In July I was honored to be appointed Visiting Scholar at SILS, the School of Information and Library Science and the University of North Carolina, Chapel Hill. The Information and Library Science community and the Open Source community share many common passions, especially the belief that sharing knowledge is important and good work. And increasingly I see a shared fate for both communities…

In February this year I learned the history of a great man, Dr. Fred Kilgour. Dr. Kilgour was curious, courageous, and committed when it came to learning and to sharing knowledge. His pioneering work to establish and defend the library’s right to share both books and information about books made the WorldCat online cataloging system a viable index for discovering and accessing library resources around the world. Created in 1971, it contains more than 1 billion records referencing physical and digital items in more than 360 languages, as of May 2007. And what makes it work? Standards, and a fundamental commitment to sharing information.

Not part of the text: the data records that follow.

(** From a loader's command line, [cmdline_init] keeps its first 511 bytes as the
    raw line and cuts them into words at the spaces, at most 32 of them, in order. *)
Theorem cmdline_init_words cmdline words ia m table info line :
  boot_line cmdline words ia m info line ->
  exists s', cmdline_init cmdline words (mk m table) multiboot_bootloader_magic ia = Some s' /\
    cstring (mem s') (cmdline_raw cmdline) (take 511 line) /\
    represents s' (take max_words (tokens [] (take 511 line))).
Proof.
  intros [Hinfo Hflag Hsrc Hline Hmc Hmw Hap Hic Hiw Hlc Hlw]. unfold cmdline_init. cbn [mem].
  unfold apart, cmdline_capacity, sizeof_MultibootInfo in *.
  rewrite wr8_mapped by (rewrite <- (Z.add_0_r cmdline); apply Hmc; lia). cbn [mbind option_bind].
  rewrite wr8_mapped.
  2:{ rewrite lookup_insert. case_decide; [eauto|]. rewrite <- (Z.add_0_r words). apply Hmw. lia. }
  cbn [mbind option_bind]. rewrite Z.eqb_refl. cbn [negb].
  set (m1 := <[words := 0]> (<[cmdline := 0]> m)).
  assert (forall x, x <> words -> x <> cmdline -> m1 !! x = m !! x) as Hm1.
  { intros x ? ?. unfold m1. by rewrite !lookup_insert_ne. }
  assert (forall x, is_Some (m !! x) -> is_Some (m1 !! x)) as Hmap1.
  { intros x Hx. unfold m1. rewrite !lookup_insert. repeat case_decide; eauto. }
  clearbody m1. rewrite (read_info_ext m) by (unfold sizeof_MultibootInfo; intros; apply Hm1; lia).
  rewrite Hinfo. cbn [mbind option_bind].
  rewrite (proj2 (Z.eqb_neq _ 0) Hflag), (proj2 (Z.eqb_neq _ 0) Hsrc). cbn [orb].
  destruct (copy_loop_spec 511 m1 (mbi_cmdline info) cmdline line 0) as (m2 & E2 & Hb2 & Hout2 & Hmap2).
  { lia. }
  { rewrite Z.add_0_r. change (drop (Z.to_nat 0) line) with line.
    eapply cstring_ext; [|exact Hline]. intros x Hx. apply Hm1; lia. }
  { lia. }
  { intros j Hj. apply Hmap1. rewrite Z.add_0_r. apply Hmc. lia. }
  { intros x Hx. lia. }
  change (Z.to_nat (512 - 1)) with 511%nat. rewrite E2. cbn [mbind option_bind].
  change (drop (Z.to_nat 0) line) with line in *. rewrite Z.add_0_l, Z.add_0_r in *.
  set (n := Z.of_nat (length (take 511 line))) in *.
  assert (0 <= n <= 511) as Hn by (unfold n; rewrite length_take; lia).
  rewrite wr8_mapped by (apply Hmap2, Hmap1, Hmc; lia). cbn [mbind option_bind].
  set (m3 := <[cmdline + n := 0]> m2).
  assert (forall x, is_Some (m !! x) -> is_Some (m3 !! x)) as Hmap3.
  { intros x Hx. unfold m3. rewrite lookup_insert. case_decide; eauto. }
  assert (Forall (fun b => b <> 0) (take 511 line)) as Hnz
    by (apply Forall_take; by destruct Hline).
  assert (cstring m3 cmdline (take 511 line)) as Hc3.
  { split; [|done]. apply bytes_at_app. split.
    - eapply bytes_at_ext; [|exact Hb2]. intros x Hx. fold n in Hx. apply lookup_insert_ne. lia.
    - apply bytes_at_cons. fold n. split; [apply lookup_insert_eq|apply bytes_at_nil]. }
  clearbody m3.
  destruct (copy_forward m3 words cmdline (n + 1)) as (m4 & E4 & Hm4).
  { lia. } { intros j Hj. apply Hmap3, Hmw. lia. } { intros j Hj. apply Hmap3, Hmc. lia. } { lia. }
  unfold memcpy. rewrite E4. cbn [mbind option_bind].
  assert (cstring m4 words (take 511 line)) as Hc4.
  { split; [|done]. destruct Hc3 as [Hb3 _]. intros i b Hi. rewrite Hm4.
    pose proof (lookup_lt_Some _ _ _ Hi) as Hlt. rewrite length_app in Hlt. cbn [length] in Hlt. fold n in Hlt.
    rewrite bool_decide_eq_true_2 by (unfold n in *; lia). rewrite <- (Hb3 i b Hi). f_equal. lia. }
  destruct (split_loop_spec (S (size m4)) m4 words (take 511 line) []) as (m5 & new & E5 & HF & Hout5);
    [done|by eapply cstring_fuel|].
  unfold split. rewrite E5. eexists. split; [done|]. cbn [mem app]. split.
  - eapply cstring_ext; [|exact Hc3]. intros x Hx. cbn [cmdline_raw] in Hx. unfold n, cmdline_raw in *.
    rewrite Hout5, Hm4, bool_decide_eq_false_2; [done|lia|lia].
  - exact HF.
Qed.

(** ** Concrete command lines *)

(** Two words, "quiet" and "a=1", and the key "a". *)
Definition demo_words : memory := Eval vm_compute in
  place 0x100 [113; 117; 105; 101; 116; 0; 97; 61; 49; 0] ∪ place 0x200 [97; 0].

While politicians debate whether or not sea levels are rising and whether or not such elevations are due to human-caused activities or not,

Lately I’ve observed that the more data we put into our computers—be it personal photos from the beach, calendar information, address lists, commerical materials, research papers, business plans, etc.—the more we depend on either a good memory or Google to find it for us. Yet for all of Google’s searching power, and for all the power of our own brains, terabytes of data are becoming wasted assets because there was never any concept of information or library science to consider when first the data was being generated.

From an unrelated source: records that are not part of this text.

(** The header and the size of the entry at [offset], if there is one. *)
Definition entry_at (m : memory) (s : state) (offset : Z) : option (option (Z * Z)) :=
  if (archive s =? 0) || (archive_length s <? u64 (offset + block_size)) then Some None
  else
    let header := archive s + offset in
    c ← m !! (header + tar_name);
    if c =? 0 then Some None
    else
      size ← parse_octal m (header + tar_size) tar_size_length;
      Some (if u64 (offset + block_size + size) <=? archive_length s then Some (header, size) else None).

Definition slash : Z := 47.
Definition dot : Z := 46.

(** The scan for the last slash; the result is where the base name starts. *)
Fixpoint base_loop (fuel : nat) (m : memory) (p base : Z) : option Z :=
  match fuel with
  | O => None
  | S fuel' =>
    c ← m !! p;
    if c =? 0 then Some base
    else base_loop fuel' m (p + 1) (if c =? slash then p + 1 else base)
  end.

(** [memcmp(p, literal, n) == 0] against a constant of the code. *)
Fixpoint literal_at (m : memory) (p : Z) (literal : list Z) : option bool :=
  match literal with
  | [] => Some true
  | x :: literal' => c ← m !! p; if c =? x then literal_at m (p + 1) literal' else Some false
  end.

Definition name_matches (m : memory) (stored wanted : Z) : option bool :=
  base ← base_loop (S (size m)) m stored stored;
  length ← strlen m wanted;
  d ← memcmp m base wanted length;
  if negb (d =? 0) then Some false
  else
    rest ← m !! (base + length);
    if rest =? 0 then Some true
    else if rest =? dot then literal_at m (base + length) [46; 107; 111; 0] else Some false.

Definition is_regular (m : memory) (header : Z) : option bool :=
  c ← m !! (header + tar_type); Some ((c =? 48) || (c =? 0)).

(** The loops [while (entry_at(offset, header, size)) ...]: [body] returns a result
    ([inl]) or goes on with its own variables ([inr]). *)
Fixpoint walk {V R} (fuel : nat) (m : memory) (s : state) (offset : Z)
    (body : Z -> Z -> V -> option (R + V)) (v : V) : option (R + V) :=
  match fuel with
  | O => None
  | S fuel' =>
    e ← entry_at m s offset;
    match e with
    | None => Some (inr v)
    | Some (header, size) =>
      r ← body header size v;
      match r with
      | inl x => Some (inl x)
      | inr v => walk fuel' m s (u64 (offset + (block_size + round_to_block size))) body v
      end
    end
  end.

Definition blocks (s : state) : nat := S (Z.to_nat (archive_length s / block_size)).

Definition count_body (m : memory) (header size count : Z) : option (unit + Z) :=
  regular ← is_regular m header;
  Some (inr (if (regular : bool) then u64 (count + 1) else count)).

(** The message at the end is not modelled. *)
Definition initrd_init (m : memory) (s : state) (multiboot_magic multiboot_info : Z) : option state :=
  if negb (multiboot_magic =? multiboot_bootloader_magic) then Some s
  else
    info ← read_info m multiboot_info;
    if (Z.land (mbi_flags info) multiboot_flag_mods =? 0) || (mbi_mods_count info =? 0) then Some s
    else
      mod0 ← read_module m (mbi_mods_addr info) 0;
      let s := mk (mod_start mod0) (u32 (mod_end mod0 - mod_start mod0)) (file_count s) in
      r ← walk (blocks s) m s 0 (count_body m) (file_count s);
      match r with
      | inl _ => None
      | inr count => Some (mk (archive s) (archive_length s) count)
      end.

Definition initrd_available (s : state) : bool :=
  negb (archive s =? 0) && (0 <? file_count s).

Here is one example where I got really lucky: photography. I have a Canon EOS digial camera system, and some time ago I had to decide which few of my many lenses I should bring on a trip throughout Asia (Australia, China, and Japan). Though I had not thought of it ahead of time, my camera had been annotating my digital images with lens type, aperture, shutter speed, ISO speed, etc., if only I could decode that information from the embedded EXIF data. Using Phil Harvey’s excellent ExifTool and a little Perl hackery (for which I have been credited), I was able to decypher the unpublished data format and learn what lenses I’d most used at what apertures in my 3000+ digital photo history. The result: a method for selecting the optimal lenses giving a limited lens knapsack.

But increasingly data is being produced without tags, and this lack of tagging makes it difficult or impossible to do intelligent aggregate and selective searches. Folksonomies and taxonomies have become powerful tools in the right hands, but too much data is created without any thoughts or any science about how that data will be maintained or re-purposed in the longer term.

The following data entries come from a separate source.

(* ===== verification/Rtc.v ===== *)
(** * The real-time clock (src/modules/rtc/rtc.cpp)

    The chip is the function that gives its answer to the [n]-th register read, so its
    registers may change between any two reads; the state of the driver is how many
    reads it has made.  A delay is a gap the chip function is free to use. *)

From S2P Require Import Prelude.

Definition register_seconds : Z := 0x00.
Definition register_minutes : Z := 0x02.
Definition register_hours : Z := 0x04.
Definition register_day : Z := 0x07.
Definition register_month : Z := 0x08.
Definition register_year : Z := 0x09.
Definition register_status_a : Z := 0x0A.
Definition register_status_b : Z := 0x0B.

Record RtcTime := mkTime { year : Z; month : Z; day : Z; hour : Z; minute : Z; second : Z }.

Definition decode (value : Z) (binary : bool) : Z :=
  if binary then value else u8 (Z.land value 0x0F + Z.shiftr value 4 * 10).

Definition same (a b : RtcTime) : bool :=
  (second a =? second b) && (minute a =? minute b) && (hour a =? hour b) &&
  (day a =? day b) && (month a =? month b) && (year a =? year b).

Section Chip.
Variable chip : nat -> Z -> Z.

Definition read_register (n : nat) (index : Z) : Z := u8 (chip n (Z.land index 0x7F)).

Definition update_in_progress (n : nat) : bool := negb (Z.land (read_register n register_status_a) 0x80 =? 0).

(** Six reads, the hour first. *)
Definition read_once (n : nat) (status_b : Z) : RtcTime :=
  let binary := negb (Z.land status_b 0x04 =? 0) in
  let twenty_four_hour := negb (Z.land status_b 0x02 =? 0) in
  let raw_hour := read_register n register_hours in
  let second := decode (read_register (n + 1) register_seconds) binary in
  let minute := decode (read_register (n + 2) register_minutes) binary in
  let hour := decode (Z.land raw_hour 0x7F) binary in
  let day := decode (read_register (n + 3) register_day) binary in
  let month := decode (read_register (n + 4) register_month) binary in
  let year := u16 (2000 + decode (read_register (n + 5) register_year) binary) in
  let hour := if negb twenty_four_hour && negb (Z.land raw_hour 0x80 =? 0) then u8 (hour mod 12 + 12) else hour in
  mkTime year month day hour minute second.

(** [while (update_in_progress()) eris_udelay(100)]; the result is the number of
    reads made so far. *)
Fixpoint wait_update (fuel : nat) (n : nat) : option nat :=
  match fuel with
  | O => None
  | S fuel => if update_in_progress n then wait_update fuel (n + 1) else Some (n + 1)%nat
  end.

Fixpoint attempts (tries fuel n : nat) (status_b : Z) : option (option RtcTime * nat) :=
  match tries with
  | O => Some (None, n)
  | S tries =>
    n ← wait_update fuel n;
    let first := read_once n status_b in
    let second := read_once (n + 6) status_b in
    if same first second then Some (Some first, n + 12)%nat else attempts tries fuel (n + 12) status_b
  end.

Definition rtc_read (fuel n : nat) : option (option RtcTime * nat) :=
  attempts 8 fuel (n + 1) (read_register n register_status_b).
End Chip.

Definition month_days : list Z := [0; 31; 59; 90; 120; 151; 181; 212; 243; 273; 304; 334].

(** The arithmetic of [rtc_unix_time]. *)
Definition unix_time (now : RtcTime) : Z :=
  let years := u64 (year now - 1970) in
  let days := u64 (u64 (years * 365) + u64 (years + 1) / 4) in
  let days := if (1 <=? month now) && (month now <=? 12)
              then u64 (days + nth (Z.to_nat (month now - 1)) month_days 0) else days in
  let leap := ((year now mod 4 =? 0) && negb (year now mod 100 =? 0)) || (year now mod 400 =? 0) in
  let days := if leap && (2 <? month now) then u64 (days + 1) else days in
  let days := u64 (days + (day now - 1)) in
  u64 (u64 (u64 (u64 (u64 (u64 (days * 24) + hour now) * 60) + minute now) * 60) + second now).

Definition rtc_unix_time (chip : nat -> Z -> Z) (fuel n : nat) : option (Z * nat) :=
  '(now, n) ← rtc_read chip fuel n;
  Some (match now with Some now => unix_time now | None => 0 end, n).

(** [rtc_init]: the result and the new value of [attached]. *)
Definition rtc_init (chip : nat -> Z -> Z) (fuel n : nat) (attached : bool) : option (Z * bool) :=
  '(now, _) ← rtc_read chip fuel n;
  Some (match now with Some _ => (0, true) | None => (-1, attached) end).
Definition rtc_exit : bool := false.

(** ** Properties *)

(** What the six registers say when they do not change: [regs] is their contents. *)
Definition snapshot (regs : Z -> Z) (status_b : Z) : RtcTime := read_once (fun _ => regs) 0 status_b.

(** The registers hold [before] up to the [k]-th read and [after] from then on. *)
Definition ticks_once (chip : nat -> Z -> Z) (lo hi : nat) (before after : Z -> Z) : Prop :=
  exists k, forall n i, (lo <= n < hi)%nat -> 0 <= i < 0x0A -> chip n i = if (n <? k)%nat then before i else after i.

Lemma same_eq a b : same a b = true -> a = b.
Proof. unfold same. intros. breflect. destruct a, b; cbn in *. congruence. Qed.

Lemma same_refl a : same a a = true.
Proof. unfold same. by rewrite !Z.eqb_refl. Qed.

Lemma read_once_stable chip regs n s : (forall m i, (n <= m < n + 6)%nat -> 0 <= i < 0x0A -> chip m i = regs i) ->
  read_once chip n s = snapshot regs s.
Proof.
  intros H. unfold read_once, snapshot, read_once, read_register.
  rewrite !H by first [lia | split; vm_compute; congruence]. done.
Qed.

(** Two equal readings around at most one change are a reading of one side of it. *)
Lemma untorn chip before after n s : ticks_once chip n (n + 12) before after ->
  read_once chip n s = read_once chip (n + 6) s ->
  read_once chip n s = snapshot before s \/ read_once chip n s = snapshot after s.
Proof.
  intros [k Hk] E. destruct (Nat.le_gt_cases k n); [|destruct (Nat.le_gt_cases k (n + 6))].
  - right. apply read_once_stable. intros m i Hm Hi. rewrite Hk by lia. by rewrite (proj2 (Nat.ltb_ge _ _)) by lia.
  - right. rewrite E. apply read_once_stable. intros m i Hm Hi. rewrite Hk by lia. by rewrite (proj2 (Nat.ltb_ge _ _)) by lia.
  - left. apply read_once_stable. intros m i Hm Hi. rewrite Hk by lia. by rewrite (proj2 (Nat.ltb_lt _ _)) by lia.
Qed.

(** What [attempts] returns was read twice in a row. *)
Lemma attempts_pair chip tries : forall fuel n s t n', attempts chip tries fuel n s = Some (Some t, n') ->
  exists m, n' = (m + 12)%nat /\ (n < m)%nat /\ update_in_progress chip (m - 1) = false /\ t = read_once chip m s /\ t = read_once chip (m + 6) s.
Proof.
  assert (forall fuel n m, wait_update chip fuel n = Some m -> (n < m)%nat /\ update_in_progress chip (m - 1) = false) as Hw.
  { induction fuel as [|fuel IH]; intros n m; cbn [wait_update]; [done|].
    destruct (update_in_progress chip n) eqn:E; [intros [? ?]%IH; split; [lia|done]|]. intros [= <-]. split; [lia|]. by rewrite Nat.add_sub. }
  induction tries as [|tries IH]; intros fuel n s t n'; cbn [attempts]; [done|].
  intros (m & Em & E)%bind_Some_inv. destruct (Hw _ _ _ Em) as [Hm Hu]. destruct (same _ _) eqn:Es.
  - injection E as <- <-. exists m. split_and!; try done. by apply same_eq in Es.
  - apply IH in E as (m' & ? & ? & ?). exists m'. split_and!; try tauto. lia.
Qed.

(** whatever the chip does between attempts, a time [rtc_read] returns, and that
    the registers changed at most once while the two readings it compares were made,
    is exactly what the registers held before that change or after it, never a mix;
    and a chip that holds still with no update in progress is read at the first
    attempt. *)
Theorem rtc_read_untorn chip fuel n :
  (forall t n' before after, rtc_read chip fuel n = Some (Some t, n') ->
     ticks_once chip (n' - 12) n' before after ->
     t = snapshot before (read_register chip n register_status_b) \/
     t = snapshot after (read_register chip n register_status_b)) /\
  (forall regs, (0 < fuel)%nat -> (forall m i, chip m i = regs i) -> Z.testbit (regs register_status_a) 7 = false ->
     rtc_read chip fuel n = Some (Some (snapshot regs (u8 (regs register_status_b))), n + 14)%nat).
Proof.
  split.
  - intros t n' before after E Ht. unfold rtc_read in E. apply attempts_pair in E as (m & -> & Hm & _ & E1 & E2).
    rewrite E1. apply untorn with (after := after) (before := before); [|congruence]. by rewrite Nat.add_sub in Ht.
  - intros regs Hf Hs Hb. unfold rtc_read. destruct fuel as [|fuel]; [lia|]. cbn [attempts wait_update].
    assert (update_in_progress chip (n + 1) = false) as ->.
    { unfold update_in_progress, read_register. rewrite Hs. change 0x80 with (Z.shiftl 1 7). rewrite land_bit_testbit by lia.
      change (Z.land register_status_a 0x7F) with register_status_a. unfold u8. rewrite testbit_wrap by lia. rewrite Hb. apply andb_false_r. }
    cbn [mbind option_bind]. rewrite !(read_once_stable chip regs) by auto. rewrite same_refl.
    unfold read_register. rewrite Hs. change (Z.land register_status_b 0x7F) with register_status_b. by replace (n + 1 + 1 + 12)%nat with (n + 14)%nat by lia.
Qed.

(** A binary 24-hour clock that reads 12:59:59 and turns to 13:00:00 in the middle of
    the first reading: the second attempt gives the new time. *)
Definition at_125959 (i : Z) : Z :=
  if i =? 0 then 59 else if i =? 2 then 59 else if i =? 4 then 12 else if i =? 7 then 5 else if i =? 8 then 7
  else if i =? 9 then 26 else if i =? 0x0B then 6 else 0.
Definition at_130000 (i : Z) : Z := if i =? 4 then 13 else if (i =? 0) || (i =? 2) then 0 else at_125959 i.
Definition demo_chip (n : nat) (i : Z) : Z := if (n <? 4)%nat then at_125959 i else at_130000 i.

Lemma rtc_read_untorn_witness :
  rtc_read demo_chip 1 0 = Some (Some (mkTime 2026 7 5 13 0 0), 27%nat) /\
  mkTime 2026 7 5 13 0 0 = snapshot at_130000 6.
Proof.
  assert (rtc_read demo_chip 1 0 = Some (Some (mkTime 2026 7 5 13 0 0), 27%nat)) as E by (vm_compute; reflexivity).
  split; [exact E|]. destruct (proj1 (rtc_read_untorn demo_chip 1 0) _ _ at_130000 at_130000 E) as [H|H]; [|exact H|exact H].
  exists 0%nat. intros n i Hn Hi. cbn [Nat.ltb Nat.leb]. unfold demo_chip. rewrite (proj2 (Nat.ltb_ge n 4)) by lia. reflexivity.
Defined.

(** The Gregorian calendar, counted day by day. *)
Definition is_leap (y : Z) : bool := ((y mod 4 =? 0) && negb (y mod 100 =? 0)) || (y mod 400 =? 0).
Definition month_length (y m : Z) : Z :=
  if m =? 2 then (if is_leap y then 29 else 28)
  else if (m =? 4) || (m =? 6) || (m =? 9) || (m =? 11) then 30 else 31.

(** Days before the first of month [m] in year [y], and before the first of January. *)
Definition days_before_month (y m : Z) : Z := for_z 1 m (fun k days => days + month_length y k) 0.
Definition days_before_year (y : Z) : Z := for_z 1970 y (fun k days => days + if is_leap k then 366 else 365) 0.

Definition seconds_since_epoch (t : RtcTime) : Z :=
  (days_before_year (year t) + days_before_month (year t) (month t) + (day t - 1)) * 86400 + hour t * 3600 + minute t * 60 + second t.

(** A date of the calendar. *)
Definition valid_time (t : RtcTime) : Prop :=
  1 <= month t <= 12 /\ 1 <= day t <= month_length (year t) (month t) /\ 0 <= hour t < 24 /\ 0 <= minute t < 60 /\ 0 <= second t < 60.

Definition day_number (y m : Z) : Z :=
  (y - 1970) * 365 + (y - 1970 + 1) / 4 + nth (Z.to_nat (m - 1)) month_days 0 + if is_leap y && (2 <? m) then 1 else 0.

(** Up to 2100 every fourth year is a leap year. *)
Lemma is_leap_fourth y : 1970 <= y < 2100 -> is_leap y = (y mod 4 =? 0).
Proof.
  intros Hy. unfold is_leap. destruct (Z.eqb_spec (y mod 4) 0), (Z.eqb_spec (y mod 100) 0), (Z.eqb_spec (y mod 400) 0); cbn; (done || exfalso; dlia).
Qed.

Lemma days_before_year_closed y : 1970 <= y <= 2100 -> days_before_year y = (y - 1970) * 365 + (y - 1970 + 1) / 4.
Proof.
  intros Hy. apply (for_z_ind (fun k days => days = (k - 1970) * 365 + (k - 1970 + 1) / 4)); [lia|done|].
  intros k days Hk ->. rewrite is_leap_fourth by lia. destruct (Z.eqb_spec (k mod 4) 0); dlia.
Qed.

Lemma days_before_month_closed y m : 1 <= m <= 12 ->
  days_before_month y m = nth (Z.to_nat (m - 1)) month_days 0 + if is_leap y && (2 <? m) then 1 else 0.
Proof.
  intros Hm. unfold days_before_month, month_length.
  assert (m = 1 \/ m = 2 \/ m = 3 \/ m = 4 \/ m = 5 \/ m = 6 \/ m = 7 \/ m = 8 \/ m = 9 \/ m = 10 \/ m = 11 \/ m = 12) as H by lia.
  destruct (is_leap y); repeat destruct H as [->|H]; try subst m; reflexivity.
Qed.

Lemma day_number_correct y m : 1970 <= y <= 2100 -> 1 <= m <= 12 ->
  day_number y m = days_before_year y + days_before_month y m.
Proof. intros Hy Hm. rewrite days_before_year_closed, days_before_month_closed by lia. unfold day_number. lia. Qed.

Lemma month_days_range m : 0 <= nth (Z.to_nat (m - 1)) month_days 0 <= 334.
Proof.
  generalize (Z.to_nat (m - 1)). intros n. do 12 (destruct n as [|n]; [cbn; lia|]). destruct n; cbn; lia.
Qed.

(** C40: for a date of the calendar from 2000 to 2100, the time [rtc_unix_time] returns
    is the number of seconds since 1970, counted day by day with the Gregorian leap
    years, and it did not wrap. *)
Theorem rtc_unix_time_correct chip fuel n n' now :
  rtc_read chip fuel n = Some (Some now, n') -> valid_time now -> 2000 <= year now <= 2100 ->
  rtc_unix_time chip fuel n = Some (seconds_since_epoch now, n').
Proof.
  intros E (Hm & Hd & Hh & Hmi & Hs) Hy. unfold rtc_unix_time. rewrite E. cbn [mbind option_bind]. do 2 f_equal.
  assert (0 <= day now <= 31) as Hd' by (unfold month_length in Hd; repeat case_match; lia).
  unfold seconds_since_epoch. rewrite <- day_number_correct by lia. unfold day_number, unix_time.
  pose proof (month_days_range (month now)) as Hmd. set (md := nth _ _ _) in *. fold (is_leap (year now)).
  rewrite !(proj2 (Z.leb_le _ _)) by lia. cbn [andb].
  assert (0 <= (year now - 1970 + 1) / 4 <= 33) as Hq by dlia.
  destruct (is_leap (year now) && (2 <? month now)); unwrap_inner; lia.
Qed.

Lemma rtc_unix_time_correct_witness :
  rtc_unix_time demo_chip 1 0 = Some (seconds_since_epoch (mkTime 2026 7 5 13 0 0), 27%nat) /\
  seconds_since_epoch (mkTime 2026 7 5 13 0 0) = 1783256400.
Proof.
  split; [|vm_compute; reflexivity]. apply rtc_unix_time_correct.
  - vm_compute. reflexivity.
  - unfold valid_time, month_length. cbn. lia.
  - cbn. lia.
Defined.

(** In 12-hour mode the clock shows midnight as 12 without the PM bit; the driver
    leaves it at 12, so midnight and noon read the same. *)
Lemma midnight_reads_as_noon regs : u8 (regs register_hours) = 0x12 -> hour (snapshot regs 0) = 12.
Proof.
  intros H. unfold snapshot, read_once, read_register. change (Z.land register_hours 127) with register_hours. rewrite H. reflexivity.
Qed.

We need to get a lot more serious about metadata definitions and workflows. Fortunately, open source tools make it much easier to reward the metadata creator with an accepting and acceptable workflow. By this I mean an open source desktop can facilitate metadata tagging from the desktop. Open source tools that interface with databases can pass metadata to and from the database. Editors (even 2d paint, 2d illustration and 3d editors) can become part of the metadata workflow. Thus, open source can enable the standards that the information and library scientists can help define.

I hear in my mind the solo trumpet of Aaron Copeland’s Fanfare for the Common Man, at once solitary and hopeful but now also pervasive and ubiquitous (due to its adoption by network television), and I imagine that in the future, some creative soul will make metadata as defining, as resonant, and as pervasive and ubiquitous as Copeland’s composition has become. My only hope is that their genius as it relates to information and library science is as great as Copelands was to modern music.